That’s me pushing the wheelbarrow
We’ve been busy lately, leaving me too busy to do much blogging! The school’s garden is up and running. This Thursday we had our first “Weed and Feed” event, which is simply a dinner picnic/gardening session. Some wonderful parents, teachers and their children helped to fill our 16 raised beds (3’x8′, made of untreated 2x8s) with the school’s sheep poop and bedding, and then beautiful topsoil. We avoided the raindrops! And the snow!
Our school has always had a garden, but some years it has been tended more lovingly than others. A few years back I’d joined up with some other parents to rid the school of prepackaged foods, especially in the school’s daily snack, by starting a Slow Snack group based roughly upon the principles of Slow Foods. This group has become something of a Trojan horse: by committing the school to slow down and source healthful, organic and mostly local edibles, our food-is-important agenda has taken root. It has meant quite a bit of work on the parts of some parents and teachers, but it has been very popular with the children. Food IS important.

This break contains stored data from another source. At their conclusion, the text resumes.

(* ===== verification/ConsensusReactorFacts.v ===== *)
(** * Where the reactor fails, and samples

    What the hypotheses of [reactor_never_panics] exclude: bit arrays without their words, which pass every check and crash
    a gossip goroutine; commits whose votes name other validators; a store that starts at a snapshot. Then a vote that is sent
    for ever, a part that is never sent, and precommits that are forgotten. The witnesses of the reactor's theorems follow. *)

From Stdlib Require Import ZArith Lia Bool Strings.Byte.
From stdpp Require Import base list gmap.
From S2P Require Import Prelude Merkle Types ValidatorSet VerifyCommit VoteSet HeightVoteSet PartSet Block StateStore BlockStore Consensus ConsensusProofs Node.
From S2P Require Import BitArray PeerState PeerStateProofs ConsensusReactor ConsensusReactorProofs.
Local Open Scope Z_scope.

(** ** An array without words *)

(** The peer says that it is at height 1, round 0. *)
Definition low_step : NewRoundStepMessage := mkNewRoundStep 1 0 1 0 (-1).

(** A set of one part, whose bit array has one bit and no word: the encoding of [Elems] is left out. *)
Definition empty_words : NewValidBlockMessage :=
  mkNewValidBlock 1 0 (mkPartSetHeader 1 []) (Some (mkBitArray 1 [])) false.

Definition poisoned (now : Z) : PeerState :=
  ApplyNewValidBlockMessage (ApplyNewRoundStepMessage now NewPeerState low_step) empty_words.

Lemma poisoned_eq now :
  poisoned now = mkPS [mkBitArray 1 []]
    (mkPRS 1 0 1 (start_time now 0) false (mkPartSetHeader 1 []) (Some 0%nat) (-1) None None None (-1) None (-1) None) 0 0.
Proof. reflexivity. Qed.

(** C39. Two messages of any peer crash a node. Both pass ValidateBasic, which compares the number of bits with the number of parts
    but not with the number of words; the state they leave makes the data routine of every node above height 1 panic at its
    next iteration (unless the node's own proposal has the sender's empty header), for any random choice. The routine runs in a
    goroutine of its own, so the process ends. *)
Theorem empty_words_crash_gossip {PV : Type} (RandIntn : Z → Z) (now : Z) (rs : ConsensusState (PV := PV)) :
  1 < cs_Height rs → HasHeader (cs_ProposalBlockParts rs) (nvb_BlockPartsHeader empty_words) = false →
  Message_ValidateBasic (MsgNewRoundStep low_step) = Ret None ∧
  Message_ValidateBasic (MsgNewValidBlock empty_words) = Ret None ∧
  gossipData_decide RandIntn rs (GetRoundState (poisoned now)) (ps_heap (poisoned now)) = Panic.
Proof.
  intros Hh Hd. split; [reflexivity|]. split; [reflexivity|]. rewrite poisoned_eq. cbn [GetRoundState ps_PRS ps_heap].
  set (prs := mkPRS _ _ _ _ _ _ _ _ _ _ _ _ _ _ _).
  assert (gossipData_rest RandIntn rs prs [mkBitArray 1 []] = Panic) as Hrest.
  { unfold gossipData_rest, prs. cbn [prs_Height prs_ProposalBlockParts].
    rewrite (proj2 (Z.ltb_lt 1 (cs_Height rs)) Hh). reflexivity. }
  unfold gossipData_decide. destruct (cs_ProposalBlockParts rs) as [parts|]; [|exact Hrest].
  change (prs_ProposalBlockPartsHeader prs) with (nvb_BlockPartsHeader empty_words). rewrite Hd. exact Hrest.
Qed.
Lemma readReplay_input o cs m :
  readReplayMessage Sum o cs m = match input_of m with Some i => receive Sum o cs i | None => Ret cs end.
Proof. unfold readReplayMessage, input_of. by destruct (tw_Msg m). Qed.

Lemma mjoin_head_tail (l : list bytes) : mjoin l = default [] (head l) ++ mjoin (drop 1 l).
Proof. by destruct l. Qed.

(** The records that are there are handled, whatever arrives meanwhile. *)
Lemma replay_records fuel o k grow cs ms rest :
  Forall fits ms →
  replay_loop Sum (length ms + fuel) o k grow cs (enc ms ++ rest) =
  (cs' ← reexecute o k cs ms;
   replay_loop Sum fuel o (k + length ms) (drop (length ms) grow) cs' (rest ++ mjoin (take (length ms) grow))).
Proof.
  intros Hf. revert k grow cs rest. induction Hf as [|m ms Hm _ IH]; intros k grow cs rest.
  { cbn [reexecute mbind outcome_bind length Nat.add drop take]. rewrite Nat.add_0_r.
    change (enc [] ++ rest) with rest. change (mjoin (@nil bytes)) with (@nil byte). by rewrite app_nil_r, drop_0. }
  cbn [length Nat.add replay_loop reexecute]. rewrite enc_cons, <-!app_assoc, Decode_record by done.
  rewrite readReplay_input. destruct (match input_of m with Some i => _ | None => _ end) as [cs1|]; [|done].
  cbn [mbind outcome_bind]. rewrite IH. destruct (reexecute o (S k) cs1 ms) as [cs2|]; [|done]. cbn [mbind outcome_bind].
  replace (S k + length ms)%nat with (k + S (length ms))%nat by lia.
  destruct grow as [|g grow]; cbn [default head drop take].
  - rewrite drop_nil, take_nil. change (mjoin (@nil bytes)) with (@nil byte). by rewrite !app_nil_r.
  - change (mjoin (g :: take (length ms) grow)) with (g ++ mjoin (take (length ms) grow)). by rewrite app_assoc.
Qed.

(** What the machine writes while it replays: steps and the end of the height. *)
Definition no_input (m : TimedWALMessage) : Prop := input_of m = None.

(** A reader of such records changes nothing; it stops at their end, or where one was flushed in part. *)
Lemma replay_written fuel o k grow cs rd ms :
  Forall fits ms → Forall no_input ms → rd ++ mjoin grow `prefix_of` enc ms → (length (rd ++ mjoin grow) < fuel)%nat →
  ∃ err, replay_loop Sum fuel o k grow cs rd = Ret (cs, err).
Proof.
  revert k grow rd ms. induction fuel as [|fuel IH]; intros k grow rd ms Hf Hn Hp Hl; [lia|]. cbn [replay_loop].
  rewrite (mjoin_head_tail grow), app_assoc in Hp, Hl.
  set (now := rd ++ default [] (head grow)) in *. clearbody now.
  destruct ms as [|m ms].
  { apply prefix_nil_inv, app_eq_nil in Hp as [-> _]. change (Decode []) with (DecEOF, @nil byte). by eexists. }
  apply Forall_cons in Hf as [Hm Hf], Hn as [Hi Hn]. rewrite enc_cons in Hp.
  destruct (decide (length now < length (record m))%nat) as [Hlt|Hge].
  - destruct (Decode_end now) as [c ->]; [|destruct (length now <? 4)%nat; by eexists].
    right. exists m. split; [done|]. split.
    + destruct Hp as [z Hz]. exists (drop (length now) (record m)).
      rewrite <-(take_drop (length now) (record m)) at 1. f_equal.
      apply (f_equal (take (length now))) in Hz. rewrite <-app_assoc, (take_app_length now) in Hz.
      by rewrite take_app_le in Hz by lia.
    + intros ->. lia.
  - assert (∃ rest, now = record m ++ rest) as [rest ->].
    { destruct Hp as [z Hz]. exists (drop (length (record m)) now).
      apply (f_equal (take (length (record m)))) in Hz. rewrite take_app_length in Hz.
      rewrite <-app_assoc, take_app_le in Hz by lia. rewrite Hz at 1. by rewrite take_drop. }
    rewrite Decode_record by done. rewrite readReplay_input, Hi. cbn [mbind outcome_bind].
    rewrite <-app_assoc in Hp, Hl. apply prefix_app_inv in Hp.
    apply (IH _ _ _ ms); [done|done|done|]. rewrite length_app, length_record in Hl. lia.
Qed.

Lemma after_mark_fits h ms post : Forall fits ms → after_mark h ms = Some post → Forall fits post.
Proof.
  induction ms as [|m ms IH]; cbn [after_mark]; [done|]. intros [_ Hf]%Forall_cons E.
  case_decide; [by injection E as <-|by apply IH].
Qed.

(** C7. Recovery repeats the height. Take the files of a log, whose end-of-height marks increase, cut anywhere in its last record by a
    crash, and a node at height [h] whose log has the mark of [h - 1] and not that of [h]. The node appends to the log
    while it replays, and [grow] says how much of it reaches the files before each read. Then, first, the machine is handed the
    messages and timeouts logged after the mark, in their order, before anything else. Second, if the log ended with
    a whole record and only records without an input (steps and ends of heights) are appended, it is handed nothing else, wherever
    the appended bytes are cut when the reader gets there. Third, if nothing is appended, it is handed nothing else either, and
    corrupt data is reported, so that the node refuses to start, exactly when at least the checksum of the torn
    record was written. *)
Theorem replay_reexecutes_height (o : nat → Oracle) (grow : list bytes) (cs : ConsensusState (PV := PV)) (h : Z)
    (post : list TimedWALMessage) :
  after_mark (h - 1) log = Some post → h ∉ marks log →
  let replay := catchupReplay Sum o grow cs h log_files in
  (∃ fuel, replay =
    (cs' ← reexecute o 0 cs post;
     replay_loop Sum fuel o (length post) (drop (length post) grow) cs' (torn ++ mjoin (take (length post) grow)))) ∧
  (∀ ms, torn = [] → Forall fits ms → Forall no_input ms → mjoin grow `prefix_of` enc ms →
    match reexecute o 0 cs post with
    | Ret cs' => ∃ err, replay = Ret (cs', err)
    | Panic => replay = Panic
    end) ∧
  (grow = [] →
    ∃ c, let err := if (length torn <? 4)%nat then None else Some (ErrReplayCorrupt c) in
      start_after_replay err = (length torn <? 4)%nat ∧ replay = (cs' ← reexecute o 0 cs post; Ret (cs', err))).
Proof.
  intros Hpost Hno. cbv zeta. pose proof (after_mark_fits _ _ _ Hfits Hpost) as Hf.
  assert (∃ fuel, (length torn + length (mjoin grow) < fuel)%nat ∧ catchupReplay Sum o grow cs h log_files =
    (cs' ← reexecute o 0 cs post;
     replay_loop Sum fuel o (length post) (drop (length post) grow) cs' (torn ++ mjoin (take (length post) grow))))
    as (fuel & Hfuel & ->).
  { unfold catchupReplay. rewrite !Search_exact.
    rewrite (proj2 (after_mark_None h log)) by done. cbn [or_panic mbind outcome_bind]. rewrite Hpost. cbn [or_panic mbind outcome_bind].
    pose proof (length_enc post) as Hle.
    exists (S (length (enc post ++ torn) + length (mjoin grow)) - length post)%nat. rewrite length_app. split; [lia|].
    rewrite <-(replay_records _ o 0 grow cs post torn Hf). f_equal. lia. }
  split; [by exists fuel|]. split.
  - intros ms Et Hms Hin Hp. destruct (reexecute o 0 cs post) as [cs'|]; [|done]. cbn [mbind outcome_bind].
    assert (mjoin (take (length post) grow) ++ mjoin (drop (length post) grow) = mjoin grow) as Ej
      by (by rewrite <-join_app, take_drop).
    apply (replay_written _ _ _ _ _ _ ms); [done|done|by rewrite Et, app_nil_l, Ej|]. rewrite Et, app_nil_l, Ej. lia.
  - intros ->. destruct (Decode_end torn Htorn) as [c Ed]. exists c. split; [by destruct (length torn <? 4)%nat|].
    destruct (reexecute o 0 cs post) as [cs'|]; [|done]. cbn [mbind outcome_bind]. rewrite drop_nil, take_nil.
    destruct fuel as [|fuel]; [lia|]. cbn [replay_loop head default]. change (mjoin (@nil bytes)) with (@nil byte).
    rewrite !app_nil_r, Ed. by destruct (length torn <? 4)%nat.
Qed.

End records.

(** ** A log written after a torn checksum

    A record of which less than the checksum was written reads as the end of the log, so the node starts and writes on after it. The
    next record cannot be read then: a part of its checksum is taken for its length. *)
Theorem torn_checksum_spoils_next `{WALCodec} (torn rest : bytes) (m : TimedWALMessage) (b : byte) :
  (1 ≤ length torn ≤ 3)%nat → be32 (Checksum (marshalWAL m)) !! (4 - length torn)%nat = Some b → b ≠ x00 →
  fst (Decode torn) = DecEOF ∧ fst (Decode (torn ++ record m ++ rest)) = DecCorrupt LengthTooBig.
Proof.
  intros Hl Hb Hne.
  assert (0 < byte_Z b) as Hpos.
  { pose proof (byte_Z_bounds b). destruct (decide (byte_Z b = 0)) as [E|]; [|lia]. destruct Hne. by apply byte_Z_inj. }
  assert (∀ d1 d2 d3, maxMsgSizeBytes < uint32 [b; d1; d2; d3]) as Hbig.
  { intros d1 d2 d3. unfold uint32, maxMsgSizeBytes. cbn [foldl].
    pose proof (byte_Z_bounds d1). pose proof (byte_Z_bounds d2). pose proof (byte_Z_bounds d3). lia. }
  assert (∀ c1 c2 c3 c4 d1 d2 d3 r, fst (Decode (c1 :: c2 :: c3 :: c4 :: b :: d1 :: d2 :: d3 :: r)) = DecCorrupt LengthTooBig) as Hdec.
  { intros c1 c2 c3 c4 d1 d2 d3 r. unfold Decode.
    change (c1 :: _) with ([c1; c2; c3; c4] ++ b :: d1 :: d2 :: d3 :: r). rewrite (Read_app [c1; c2; c3; c4]) by done.
    change (b :: _) with ([b; d1; d2; d3] ++ r). rewrite (Read_app [b; d1; d2; d3]) by done.
    by rewrite (proj2 (Z.ltb_lt _ _) (Hbig d1 d2 d3)). }
  split; [unfold Decode; by rewrite Read_short by lia|].
  unfold record, be32 in *. destruct torn as [|t1 [|t2 [|t3 [|]]]]; cbn in Hl; try lia;
    cbn in Hb; injection Hb as <-; cbn [app]; apply Hdec.
Qed.

(** ** Witnesses *)

Section witnesses.

#[local] Instance PartSetHeader_countable : Countable PartSetHeader.
Proof.
  refine (inj_countable' (λ x, (psh_Total x, psh_Hash x)) (λ y, mkPartSetHeader y.1 y.2) _). by intros [].
Defined.

#[local] Instance BlockID_countable : Countable BlockID.
Proof. refine (inj_countable' (λ x, (bid_Hash x, bid_PartsHeader x)) (λ y, mkBlockID y.1 y.2) _). by intros []. Defined.

#[local] Instance PartSig_countable : Countable PartSig.
Proof. refine (inj_countable' (λ x, (PeerCrossSig x, Id x)) (λ y, mkPartSig y.1 y.2) _). by intros []. Defined.

#[local] Instance Proposal_eq_dec : EqDecision Proposal.
Proof. solve_decision. Defined.

#[local] Instance Proposal_countable : Countable Proposal.
Proof.
  refine (inj_countable' (λ x, (prop_Type x, prop_Height x, prop_Round x, prop_POLRound x, prop_BlockID x, prop_Timestamp x, prop_Signature x))
    (λ '(a, b, c, d, e, f, g), mkProposal a b c d e f g) _). by intros [].
Defined.

#[local] Instance SimpleProof_eq_dec : EqDecision SimpleProof.
Proof. solve_decision. Defined.

#[local] Instance SimpleProof_countable : Countable SimpleProof.
Proof.
  refine (inj_countable' (λ x, (Total x, Index x, LeafHash x, Aunts x)) (λ '(a, b, c, d), mkSimpleProof a b c d) _). by intros [].
Defined.

#[local] Instance Part_eq_dec : EqDecision Part.
Proof. solve_decision. Defined.

#[local] Instance Part_countable : Countable Part.
Proof.
  refine (inj_countable' (λ x, (part_Index x, part_Bytes x, part_Proof x)) (λ '(a, b, c), mkPart a b c) _). by intros [].
Defined.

Wheelbarrows do hold more than just topsoil
We decided to further close the loop and utilize the gardens as a tool for both learning AND easy food. My model for this was simple. Each semester, the whole school studies one continent: this means 3 year olds and 13 year olds are studying the geography, history, peoples and food heritage of a particular corner of the globe. The garden, I decided, shall study that continent too and will wrap up each semester with a big harvest festival. This spring’s area of study is Asia. Asia! HUGE! Fun! We’ll be growing everything from mibuna to bok choy to daikon to chrysanthemum greens: quick, easy greenery for a nice spring harvest.
Egyptian Walking onions
The summer gardens will supply the school snack’s Salsa and Pizza obsession (two big hits as ever with children) and we’ll be growing and freezing the bases for both so we simply thaw it and add more canned tomatoes as required to feed 150 children. The fall gardens will be planted both in the spring and summer: this Fall’s area of study is Europe (thankfully) so things like celeriac, leeks, cauliflower and long-season winter squashes will soon find their place in the beds.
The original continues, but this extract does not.